Autoresizing text view in table cells

Continuing from the previous version, I upgraded to Swift 3 and Xcode 8 (beta 4). Most of the glitches are gone, but every now and then one shows up. So I’m not entirely sold on the whole thing yet. I’m still having doubts if it wouldn’t be simpler to just have the user enter text in a separate popup of some kind, and only display read-only views in the actual table. The problem with that is that it is a lot less intuitive and user-friendly. OTOH, it would work… I get a feeling Apple really doesn’t want us to do editing in text views in table cells. I don’t think any of Apple’s own apps do that.

One key thing is to have the table update (tableView.beginUpdates() – tableView.endUpdates()) cycle only be done from the controller, and not as a call from the table cell, else things go sideways quickly. Also, these updates shouldn’t happen on every cell update, else there’s a lot of twitching and jumping. What I’d really need to do is to set a flag in the controller, then call the table updates once the UI goes into idle. But I can’t find anything in UIKit that tells me the UI is in idle. Windows has that, but it doesn’t seem like iOS does, so I have to fake it using a timer. The table cells call “refresh()” when they change anything. The timer is recreated every time it gets called and only triggers a real update once it’s been left alone for a quarter of a second.
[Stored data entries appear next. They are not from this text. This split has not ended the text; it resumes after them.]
(* ===== verification/Words.v ===== *)
(** * Words: the parts of strings, unicode, utf8 and strconv the comment checker uses

    Runes with the bytes they are read from ([chunks]), the functions of package
    strings that cut and trim at runes, and [strconv.Unquote], with the round
    trip between [strconv.Quote] and [strconv.Unquote]. *)

From S2P Require Import Prelude Text NetAddr Json.

(* ------------------------------------------------------------------ *)
(** ** Cutting at bytes *)

(** [strings.CutPrefix]: the text after the prefix, if it is there. *)
Definition CutPrefix (s prefix : bytes) : bytes * bool :=
  if has_prefix s prefix then (drop (length prefix) s, true) else (s, false).

(** [strings.TrimPrefix] *)
Definition TrimPrefix (s prefix : bytes) : bytes := (CutPrefix s prefix).1.

(** [strings.HasSuffix] *)
Definition has_suffix (s suffix : bytes) : bool := has_prefix (rev s) (rev suffix).

(** [strings.Cut] at a separator of one byte. *)
Definition cut_byte (s : bytes) (c : byte) : bytes * bytes * bool :=
  match index_byte c s with
  | Some i => (take i s, drop (S i) s, true)
  | None => (s, [], false)
  end.

(** [strings.Compare]: the order of the bytes, a negative, zero or positive number. *)
Fixpoint Compare (s t : bytes) : Z :=
  match s, t with
  | [], [] => 0
  | [], _ => -1
  | _, [] => 1
  | c :: s, d :: t => if b2z c <? b2z d then -1 else if b2z d <? b2z c then 1 else Compare s t
  end.
(* ===== verification/Directives.v ===== *)
(** * Directives: tools/commentcheck/directives.go

    The words of a //go: directive, the forms in which each directive is known,
    and the outputs a generate directive names. The file system is read through
    the class [FileSystem]; the expression of a build constraint is parsed by
    [Build]. *)

From S2P Require Import Prelude Text NetAddr Path Words Build Syntax.

(** What the checker asks the file system: the working directory; whether a path
    exists, and then whether it is a directory; the contents of a file; the
    matches of a pattern, or none when the pattern is malformed. *)
Class FileSystem := {
  Getwd : option bytes;
  Stat : bytes -> option bool;
  ReadFile : bytes -> option bytes;
  Glob : bytes -> option (list bytes)
}.

(* ------------------------------------------------------------------ *)
(** ** The words of a directive *)

Record directive := Directive { name : bytes; arguments : list bytes }.

Definition toolDirective : bytes := B "tool".

Definition double_quote : byte := "034"%byte.
Definition backquote : byte := "096"%byte.

Definition is_quote (c : byte) : bool := bool_decide (c = double_quote \/ c = backquote).

(** The loop of [closingQuote] from an index on; [s] is the text from there. *)
Fixpoint closing_from (quote : byte) (index : Z) (s : bytes) : Z :=
  match s with
  | [] => -1
  | c :: s' =>
      if bool_decide (c = "\"%byte /\ quote = double_quote) then
        match s' with
        | [] => -1
        | _ :: s'' => closing_from quote (index + 2) s''
        end
      else if bool_decide (c = quote) then index
      else closing_from quote (index + 1) s'
  end.

Definition closingQuote (quoted : bytes) : Z :=
  match quoted with
  | [] => -1
  | quote :: s => closing_from quote 1 s
  end.

Definition unquotePattern (word : bytes) : option bytes :=
  match word with
  | c :: _ => if is_quote c then Unquote word else Some word
  | [] => Some word
  end.

(** The end of the word at the start of [rest]. *)
Definition word_end (rest : bytes) : nat :=
  let end_ :=
    if match rest with c :: _ => is_quote c | [] => false end then closingQuote rest + 1
    else match IndexFunc rest IsSpace with Some i => Z.of_nat i | None => -1 end in
  if end_ <=? 0 then length rest else Z.to_nat end_.

(** The loop of [directiveWords]; [None] when the fuel is spent. *)
Fixpoint words_loop (fuel : nat) (rest : bytes) (patterns : list bytes) : option (option (list bytes)) :=
  match fuel with
  | O => None
  | S fuel =>
      match rest with
      | [] => Some (Some patterns)
      | _ =>
          match unquotePattern (take (word_end rest) rest) with
          | None => Some None
          | Some pattern =>
              words_loop fuel (TrimSpace (drop (word_end rest) rest)) (patterns ++ [pattern])
          end
      end
  end.

(** The words, or [None] for the answer [nil, false]. One round for each byte
    is enough ([words_loop_total]). *)
Definition directiveWords (arguments : bytes) : option (list bytes) :=
  match words_loop (S (length arguments)) (TrimSpace arguments) [] with
  | Some words => words
  | None => None
  end.

Definition no_directive : directive := Directive [] [].

Definition splitDirective (text : bytes) : directive :=
  let (line, isGoDirective) := CutPrefix text (B "//go:") in
  let nameEnd := match IndexFunc line IsSpace with Some i => i | None => length line end in
  match directiveWords (drop nameEnd line) with
  | None => no_directive
  | Some words =>
      if negb isGoDirective || bool_decide (nameEnd = O) then no_directive
      else Directive (take nameEnd line) words
  end.

(* ------------------------------------------------------------------ *)
(** ** Generators *)

Definition isVersionedModule (command : bytes) : bool :=
  let '(module, version, versioned) := cut_byte command "@"%byte in
  versioned && contains_byte "."%byte module && negb (has_prefix module (B ".")) && has_prefix version (B "v").

(** The loop of [isFlagList], over what is left of the arguments. *)
Fixpoint isFlagList (arguments : list bytes) : bool :=
  match arguments with
  | [] => true
  | argument :: rest =>
      if negb (has_prefix argument (B "-")) then false
      else
        let takesNextValue := negb (contains_byte "="%byte argument) in
        match rest with
        | next :: rest' => if takesNextValue && negb (has_prefix next (B "-")) then isFlagList rest' else isFlagList rest
        | [] => isFlagList rest
        end
  end.

(** The loop of [outputFlagValues]. *)
Fixpoint outputFlagValues (arguments : list bytes) : list bytes :=
  match arguments with
  | [] => []
  | argument :: rest =>
      let '(flagName, value, hasValue) := cut_byte argument "="%byte in
      if bool_decide (flagName <> B "-output" /\ flagName <> B "-o") then outputFlagValues rest
      else if hasValue : bool then value :: outputFlagValues rest
      else match rest with
           | next :: _ => next :: outputFlagValues rest
           | [] => outputFlagValues rest
           end
  end.

(** One line of go.mod: whether the scan is inside a tool block, and the tools so far. *)
Definition manifest_line (st : bool * list bytes) (line : bytes) : bool * list bytes :=
  let (inToolBlock, tools) := st in
  match Fields line with
  | [] => st
  | word :: words =>
      if inToolBlock && bool_decide (word = B ")") then (false, tools)
      else if inToolBlock then (inToolBlock, tools ++ [word; Base word])
      else if bool_decide (word = toolDirective) then
        match words with
        | [argument] =>
            if bool_decide (argument = B "(") then (true, tools)
            else (inToolBlock, tools ++ [argument; Base argument])
        | _ => st
        end
      else st
  end.

Definition manifest_tools (manifest : bytes) : list bytes := (foldl manifest_line (false, []) (Lines manifest)).2.

Definition isSetting `{Unicode} (argument : bytes) : bool :=
  let '(key, value, hasValue) := cut_byte argument "="%byte in
  hasValue && negb (bool_decide (key = [])) && negb (bool_decide (value = []))
  && negb (ContainsFunc key (fun letter => negb (IsLower letter) && negb (IsDigit letter))).

Section file_system.
Context `{FileSystem} `{Unicode}.

(** [filepath.Abs] *)
Definition Abs (path : bytes) : option bytes :=
  if is_rooted path then Some (Clean path)
  else wd ← Getwd; Some (Join [wd; path]).

(** The loop of [moduleRoot]; the outer [None] when the fuel is spent. *)
Fixpoint root_loop (fuel : nat) (current : bytes) : option (option bytes) :=
  match fuel with
  | O => None
  | S fuel =>
      if bool_decide (is_Some (Stat (Join [current; B "go.mod"]))) then Some (Some current)
      else if bool_decide (Dir current = current) then Some None
      else root_loop fuel (Dir current)
  end.

(** The ancestors of a path are fewer than its bytes and one ([root_loop_total]). *)
Definition moduleRoot (directory : bytes) : option bytes :=
  absolute ← Abs directory;
  match root_loop (S (S (length absolute))) absolute with
  | Some root => root
  | None => None
  end.

Definition declaredTools (directory : bytes) : list bytes :=
  match moduleRoot directory with
  | None => []
  | Some root =>
      match ReadFile (Join [root; B "go.mod"]) with
      | None => []
      | Some manifest => manifest_tools manifest
      end
  end.

Definition isLocalPackage (directory command : bytes) : bool :=
  if bool_decide (command <> B ".") && negb (has_prefix command (B "./")) && negb (has_prefix command (B "../"))
  then false
  else bool_decide (Stat (Join [directory; command]) = Some true).

Definition isPinnedGenerator (directory : bytes) (arguments : list bytes) : bool :=
  match arguments with
  | go :: verb :: command :: flags =>
      if bool_decide (go <> B "go") || negb (isFlagList flags) then false
      else if bool_decide (verb = B "run") then isVersionedModule command || isLocalPackage directory command
      else if bool_decide (verb = toolDirective) then bool_decide (command ∈ declaredTools directory)
      else false
  | _ => false
  end.

Definition matchesAFile (directory pattern : bytes) : bool :=
  match Glob (Join [directory; TrimPrefix pattern (B "all:")]) with
  | Some (_ :: _) => true
  | _ => false
  end.

Definition isKnownDirective (directory text : bytes) : bool :=
  let found := splitDirective text in
  let arguments := arguments found in
  if bool_decide (name found ∈ [B "noinline"; B "nosplit"; B "noescape"; B "norace"; B "uintptrescapes"])
  then bool_decide (arguments = [])
  else if bool_decide (name found = B "build") then constraint_Parse text
  else if bool_decide (name found = B "generate") then isPinnedGenerator directory arguments
  else if bool_decide (name found = B "embed") then
    negb (bool_decide (arguments = [])) && negb (existsb (fun pattern => negb (matchesAFile directory pattern)) arguments)
  else if bool_decide (name found = B "fix") then bool_decide (arguments = [B "inline"])
  else if bool_decide (name found = B "debug") then
    match arguments with
    | [argument] => isSetting argument
    | _ => false
    end
  else false.

(** A parsed file, with its path. *)
Record parsedFile := ParsedFile { path : bytes; file : File }.

(** The outputs one comment line names. *)
Definition line_outputs (directory : bytes) (line : Comment) : list bytes :=
  let found := splitDirective (Comment_Text line) in
  if bool_decide (name found = B "generate") && isKnownDirective directory (Comment_Text line)
  then outputFlagValues (arguments found) else [].

Definition file_outputs (candidate : parsedFile) : list bytes :=
  if IsGenerated (file candidate) then []
  else concat ((fun group => concat (line_outputs (Dir (path candidate)) <$> group_List group))
                 <$> Comments (file candidate)).

Definition generatorOutputs (parsed : list parsedFile) : list bytes := concat (file_outputs <$> parsed).
End file_system.
(** [transitionToTarget(targetObject, targetDistance, onComplete, duration)] *)
Definition transitionToTarget (w : World) (targetObject : BodyId)
    (targetDistance : num) (onComplete : Completion) (duration : num)
    (s : State) : State :=
  let s1 := set_isTransitioning true s in
  let (startTime, s2) := dateNow s1 in
  animate w (mkAnimation targetObject targetDistance onComplete duration
               (target s1) (theta (spherical s1)) (phi (spherical s1))
               (radius (spherical s1)) startTime) s2.

(** [lockOntoSunWithTransition(duration)] *)
Definition lockOntoSunWithTransition (w : World) (duration : num) (s : State)
  : State :=
  match sunInstance s with
  | None => s
  | Some sunI =>
      if LockMode_eqb (lockMode s) sun then s
      else
        let s1 := set_lockMode none (set_lockedTarget None s) in
        let sunRadius := Fin 15 in
        let targetDistance := sunRadius * Fin 3 in
        transitionToTarget w sunI targetDistance CompleteSun duration s1
  end.

(** [lockOntoEarthWithTransition(duration)] *)
Definition lockOntoEarthWithTransition (w : World) (duration : num) (s : State)
  : State :=
  match earthInstance s with
  | None => s
  | Some earthI =>
      if LockMode_eqb (lockMode s) earth then s
      else
        let s1 := set_lockMode none (set_lockedTarget None s) in
        let earthRadius := Fin 1 in
        let targetDistance := earthRadius * Fin 5 in
        transitionToTarget w earthI targetDistance CompleteEarth duration s1
  end.

(** Whether [lockOntoMeteor(meteorInstance, duration)] is left by an
    exception: the one that [instantiateMesh] throws, when it is
    called. *)
Definition lockOntoMeteorThrows (w : World) (meteorInstance : option BodyId)
    (s : State) : bool :=
  match meteorInstance with
  | None => false
  | Some m =>
      if LockMode_eqb (lockMode s) meteor && sameBody (lockedTarget s) m
      then false
      else
        match instantiateMesh (w m) with
        | MeshThrows => true
        | _ => false
        end
  end.

(** [lockOntoMeteor(meteorInstance, duration)]: the controller when the
    method returns or, if [instantiateMesh] throws, when the exception
    leaves it; nothing after the call has run then. *)
Definition lockOntoMeteor (w : World) (meteorInstance : option BodyId)
    (duration : num) (s : State) : State :=
  match meteorInstance with
  | None => s
  | Some m =>
      if LockMode_eqb (lockMode s) meteor && sameBody (lockedTarget s) m then s
      else
        match instantiateMesh (w m) with
        | MeshThrows => emit (InstantiateMesh m) s
        | call =>
            let s0 :=
              match call with
              | NoInstantiateMesh => s
              | _ => emit (InstantiateMesh m) s
              end in
            let s1 := set_lockMode none (set_lockedTarget None s0) in
            let meteorRadius :=
              match bodyRadius (w m) with
              | Some r => if truthy r then r else Fin 0.2
              | None => Fin 0.2
              end in
            let targetDistance := meteorRadius * Fin 4 in
            transitionToTarget w m targetDistance (CompleteMeteor m) duration s1
        end
  end.

(** [lockOntoMeteorIfExists()] *)
Definition lockOntoMeteorIfExists (w : World) (s : State) : State :=
  match currentMeteor s with
  | Some m => lockOntoMeteor w (Some m) (Fin 1500) s
  | None => emit (ConsoleLog "No meteor to lock onto. Press M to create one!") s
  end.

(** [lockOntoMeteorByIndex(index, duration)] *)
Definition lockOntoMeteorByIndex (w : World) (index : Z) (duration : num)
    (s : State) : State :=
  if (List.length (meteorsList s) =? 0)%nat then s
  else if (index <? 0)%Z || (Z.of_nat (List.length (meteorsList s)) <=? index)%Z
  then s
  else
    let s1 := set_currentMeteorIndex index s in
    let meteorI := nth_error (meteorsList s1) (Z.to_nat index) in
    lockOntoMeteor w meteorI duration (setCurrentMeteor meteorI s1).

(** [unlockTarget()] *)
Definition unlockTarget (s : State) : State :=
  let s1 :=
    match lockedTarget s, lockMode s with
    | Some locked, meteor => emit (RemoveMesh locked) s
    | _, _ => s
    end in
  let s2 := set_lockMode none (set_lockedTarget None s1) in
  emit (ConsoleLog "Camera unlocked") (set_isTransitioning false s2).

(** [getLockStatus()] *)
Record LockStatus := mkLockStatus
  { mode : LockMode; isLocked : bool; targetRef : option BodyId }.

Definition getLockStatus (s : State) : LockStatus :=
  mkLockStatus (lockMode s) (isSome (lockedTarget s)) (lockedTarget s).

(** [setZoomLimits(min, max)] *)
Definition setZoomLimits (w : World) (mn mx : num) (s : State) : State :=
  let s1 := set_maxDistance mx (set_minDistance mn s) in
  let s2 := set_currentDistance (max mn (min mx (currentDistance s1))) s1 in
  update w (set_radius (currentDistance s2) s2).

(** [setAutoRotate(enabled)] *)
Definition setAutoRotate (enabled : bool) (s : State) : State :=
  set_autoRotate enabled s.

(** The key codes that [onKeyDown] distinguishes. *)
Inductive Key :=
| KeyR | KeyG | Digit0 | Digit1 | Digit2 | KeyA | Escape
| ArrowUp | ArrowDown | ArrowRight | ArrowLeft | OtherKey.

(** [onKeyDown(event)] *)
Definition onKeyDown (w : World) (code : Key) (s : State) : State :=
  if isTransitioning s then s
  else
    match code with
    | KeyR => resetCamera w s
    | KeyG => set_autoRotate (negb (autoRotate s)) s
    | Digit0 => lockOntoSunWithTransition w (Fin 1500) s
    | Digit1 => lockOntoEarthWithTransition w (Fin 1500) s
    | Digit2 => lockOntoMeteorIfExists w s
    | KeyA =>
        match meteorsList s with
        | firstMeteor :: _ =>
            let s1 := setCurrentMeteor (Some firstMeteor) s in
            let s2 := lockOntoMeteor w (Some firstMeteor) (Fin 1500) s1 in
            if lockOntoMeteorThrows w (Some firstMeteor) s1 then s2
            else emit (ConsoleLog "Camera locked onto first asteroid") s2
        | [] => emit (ConsoleLog "No asteroids available to lock onto") s
        end
    | Escape => unlockTarget s
    | ArrowUp =>
        let s1 := set_currentDistance
                    (max (minDistance s) (currentDistance s - Fin 5)) s in
        let s2 :=
          match lockedTarget s1 with
          | Some _ => s1
          | None =>
              let distanceToSun := length (target s1) in
              let sunRadius := Fin 15 in
              let s1' :=
                if lt distanceToSun (sunRadius * Fin 3) then
                  set_currentDistance
                    (max (currentDistance s1) (sunRadius * Fin 2.5)) s1
                else s1 in
              set_currentDistance (max (currentDistance s1') (Fin 20)) s1'
          end in
        update w (set_radius (currentDistance s2) s2)
    | ArrowDown =>
        let s1 := set_currentDistance
                    (min (maxDistance s) (currentDistance s + Fin 5)) s in
        update w (set_radius (currentDistance s1) s1)
    | ArrowRight =>
        if (0 <? List.length (meteorsList s))%nat &&
           (currentMeteorIndex s <? Z.of_nat (List.length (meteorsList s)) - 1)%Z
        then lockOntoMeteorByIndex w (currentMeteorIndex s + 1)%Z (Fin 1500) s
        else s
    | ArrowLeft =>
        if (0 <? List.length (meteorsList s))%nat && (0 <? currentMeteorIndex s)%Z
        then lockOntoMeteorByIndex w (currentMeteorIndex s - 1)%Z (Fin 1500) s
        else s
    | OtherKey => s
    end.

(** [new CameraController(camera, target, minDistance, maxDistance)]; the
    readings of the clock are part of the surroundings. *)
Definition constructor (w : World) (cam : Camera) (tgt : Vector3)
    (minD maxD : num) (clk : nat -> num) : State :=
  update w
    (mkState cam tgt minD maxD (max minD (Fin 50))
       false (Fin 0) (Fin 0)
       (setFromVector3 (sub (position cam) tgt))
       false None none false [] (-1)%Z None None None
       [] clk 0 []).

(** The browser calls the callback registered at place [i]. *)
Definition animationFrame (w : World) (i : nat) (s : State) : State :=
  match nth_error (frames s) i with
  | Some a =>
      animate w a
        (set_frames (firstn i (frames s) ++ skipn (S i) (frames s)) s)
  | None => s
  end.

(** The operations on a controller. *)
Inductive Op :=
| OnMouseDown (clientX clientY : num)
| OnMouseMove (clientX clientY : num)
| OnMouseUp
| OnWheel (deltaY : num)
| OnKeyDown (code : Key)
| Update
| ResetCamera
| SetTarget (v : Vector3)
| SetCurrentMeteor (meteorInstance : option BodyId)
| SetMeteorsList (l : list BodyId)
| LockOntoMeteorIfExists
| LockOntoSunWithTransition (duration : num)
| LockOntoEarthWithTransition (duration : num)
| LockOntoMeteor (meteorInstance : option BodyId) (duration : num)
| LockOntoMeteorByIndex (index : Z) (duration : num)
| UnlockTarget
| SetZoomLimits (mn mx : num)
| SetAutoRotate (enabled : bool)
| AnimationFrame (i : nat).

Definition step (w : World) (op : Op) (s : State) : State :=
  match op with
  | OnMouseDown cx cy => onMouseDown cx cy s
  | OnMouseMove cx cy => onMouseMove w cx cy s
  | OnMouseUp => onMouseUp s
  | OnWheel dy => onWheel w dy s
  | OnKeyDown code => onKeyDown w code s
  | Update => update w s
  | ResetCamera => resetCamera w s
  | SetTarget v => setTarget w v s
  | SetCurrentMeteor m => setCurrentMeteor m s
  | SetMeteorsList l => setMeteorsList l s
  | LockOntoMeteorIfExists => lockOntoMeteorIfExists w s
  | LockOntoSunWithTransition d => lockOntoSunWithTransition w d s
  | LockOntoEarthWithTransition d => lockOntoEarthWithTransition w d s
  | LockOntoMeteor m d => lockOntoMeteor w m d s
  | LockOntoMeteorByIndex i d => lockOntoMeteorByIndex w i d s
  | UnlockTarget => unlockTarget s
  | SetZoomLimits mn mx => setZoomLimits w mn mx s
  | SetAutoRotate b => setAutoRotate b s
  | AnimationFrame i => animationFrame w i s
  end.

(** A run: operations, each with the objects as they stand at that time. *)
Fixpoint run (ops : list (World * Op)) (s : State) : State :=
  match ops with
  | [] => s
  | (w, op) :: rest => run rest (step w op s)
  end.

End CameraController.

(** ** Predicates on controller states used in the statements *)

Module CameraProps.
Import JsNum ThreeMath CameraController.

Definition finite (a : num) : Prop := isFinite a = true.

(** Order on numbers, between finite values only. *)
Definition le (a b : num) : Prop :=
  match a, b with
  | Fin p, Fin q => p <= q
  | _, _ => False
  end.

Definition lt (a b : num) : Prop :=
  match a, b with
  | Fin p, Fin q => p < q
  | _, _ => False
  end.

Definition finiteVector (v : Vector3) : Prop :=
  finite (x v) /\ finite (y v) /\ finite (z v).

(** The distance and polar-angle bounds, with closed ends. *)
Definition withinBounds (s : State) : Prop :=
  le (minDistance s) (radius (spherical s)) /\
  le (radius (spherical s)) (maxDistance s) /\
  le (Fin 0.01) (phi (spherical s)) /\
  le (phi (spherical s)) (JsNum.sub PI (Fin 0.01)).

(** The same bounds with the polar angle strictly inside its range. *)
Definition strictlyWithinBounds (s : State) : Prop :=
  le (minDistance s) (radius (spherical s)) /\
  le (radius (spherical s)) (maxDistance s) /\
  lt (Fin 0.01) (phi (spherical s)) /\
  lt (phi (spherical s)) (JsNum.sub PI (Fin 0.01)).

(** A registered transition whose captured values are finite and whose
    duration is positive. *)
Definition animationOk (a : Animation) : Prop :=
  finite (targetDistance a) /\ lt (Fin 0) (duration a) /\
  finiteVector (startTarget a) /\ finite (startTheta a) /\
  finite (startPhi a) /\ finite (startRadius a) /\ finite (startTime a).

(** The objects are at finite positions, and none is so large that the
    minimum distance derived from its radius exceeds [M]. *)
Definition worldOk (M : R) (w : World) : Prop :=
  forall b : BodyId,
    finiteVector (getPosition (w b)) /\
    match bodyRadius (w b) with
    | Some r => le (JsNum.mul r (Fin 2.5)) (Fin M)
    | None => True
    end.

(** Side conditions on the arguments of an operation. *)
Definition opOk (M : R) (op : Op) : Prop :=
  match op with
  | OnMouseDown cx cy | OnMouseMove cx cy => finite cx /\ finite cy
  | OnWheel dy => finite dy
  | SetTarget v => finiteVector v
  | LockOntoSunWithTransition d | LockOntoEarthWithTransition d
  | LockOntoMeteor _ d | LockOntoMeteorByIndex _ d => lt (Fin 0) d
  | SetZoomLimits mn mx => mx = Fin M /\ le mn (Fin M)
  | _ => True
  end.

(** A controller in working order for the maximum distance [M]: every
    number it holds is finite, the minimum distance does not exceed [M],
    [M] leaves room for the sun, and, once locked, the spherical radius is
    not below the requested distance capped by [M]. *)
Definition steady (M : R) (s : State) : Prop :=
  maxDistance s = Fin M /\ 37.5 <= M /\
  le (minDistance s) (Fin M) /\
  finite (radius (spherical s)) /\ finite (phi (spherical s)) /\
  finite (theta (spherical s)) /\ finite (currentDistance s) /\
  finite (lastMouseX s) /\ finite (lastMouseY s) /\
  finiteVector (target s) /\ finiteVector (position (camera s)) /\
  (lockedTarget s <> None ->
   le (JsNum.min (maxDistance s) (currentDistance s)) (radius (spherical s))) /\
  Forall animationOk (frames s) /\
  (forall n : nat, finite (clock s n)).

(** The requested distance, capped by the maximum, does not exceed the
    spherical radius. *)
Definition synced (s : State) : Prop :=
  le (JsNum.min (maxDistance s) (currentDistance s)) (radius (spherical s)).

(** What every operation on a controller in working order maintains. *)
Definition invariant (M : R) (s : State) : Prop := steady M s /\ withinBounds s.

(** The states a controller goes through: built by the constructor, told
    about the sun and the earth, then driven by operations. *)
Inductive reachable : State -> Prop :=
| reachable_new (w : World) (cam : Camera) (tgt : Vector3) (minD maxD : num)
    (clk : nat -> num) (sunI earthI : option BodyId) :
    reachable (setTargetObjects sunI earthI (constructor w cam tgt minD maxD clk))
| reachable_step (w : World) (op : Op) (s : State) :
    reachable s -> reachable (step w op s).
var runningTimer: Timer? = nil

    

func refresh() {

  if let timer = runningTimer {

    stopTimer(timer)

  }

  runningTimer = startTimer()

}

    

private func startTimer() -> Timer {

  returnTimer.scheduledTimer(timeInterval: 0.25, target: self,

      selector: #selector(MyTableViewController.DoTheRefresh),

      userInfo: nil, repeats: false)

}

   

private func stopTimer(_ timer: Timer) {

  if let timer = runningTimer {

    timer.invalidate()

    runningTimer = nil

  }

}

    

func DoTheRefresh(_ timer: Timer) {

  stopTimer(timer)

  tableView.beginUpdates()

  tableView.endUpdates()

}

 
When typing in a field, you can have the cursor disappear behind the onscreen keyboard if you type long enough. I added a scrolling routine to take care of that:

// find out where the curson is and make sure it’s within

// the visible area of the tableView

// else typing a long text in a growing textView tends

// to let the cursor position slip behind the keyboard

    

private func makeCursorPositionVisible() {

  if let textRange = textView.selectedTextRange {

    let textPosition = textRange.end

    let caretRect = textView.caretRect(for: textPosition)

    if let caretRectInTableView = tableView?.convert(caretRect, from: textView) {

      let adjustedRect = CGRect(x: caretRectInTableView.minX,

                  y: caretRectInTableView.minY,

                  width: caretRectInTableView.width,

                  height: caretRectInTableView.height + tableView!.contentInset.top)

      // the scroll actually looks better to me without animation,

      // but YMMV

      tableView!.scrollRectToVisible(adjustedRect, animated: false)

    }

  }

}

 
The whole project is now on Github for your viewing pleasure.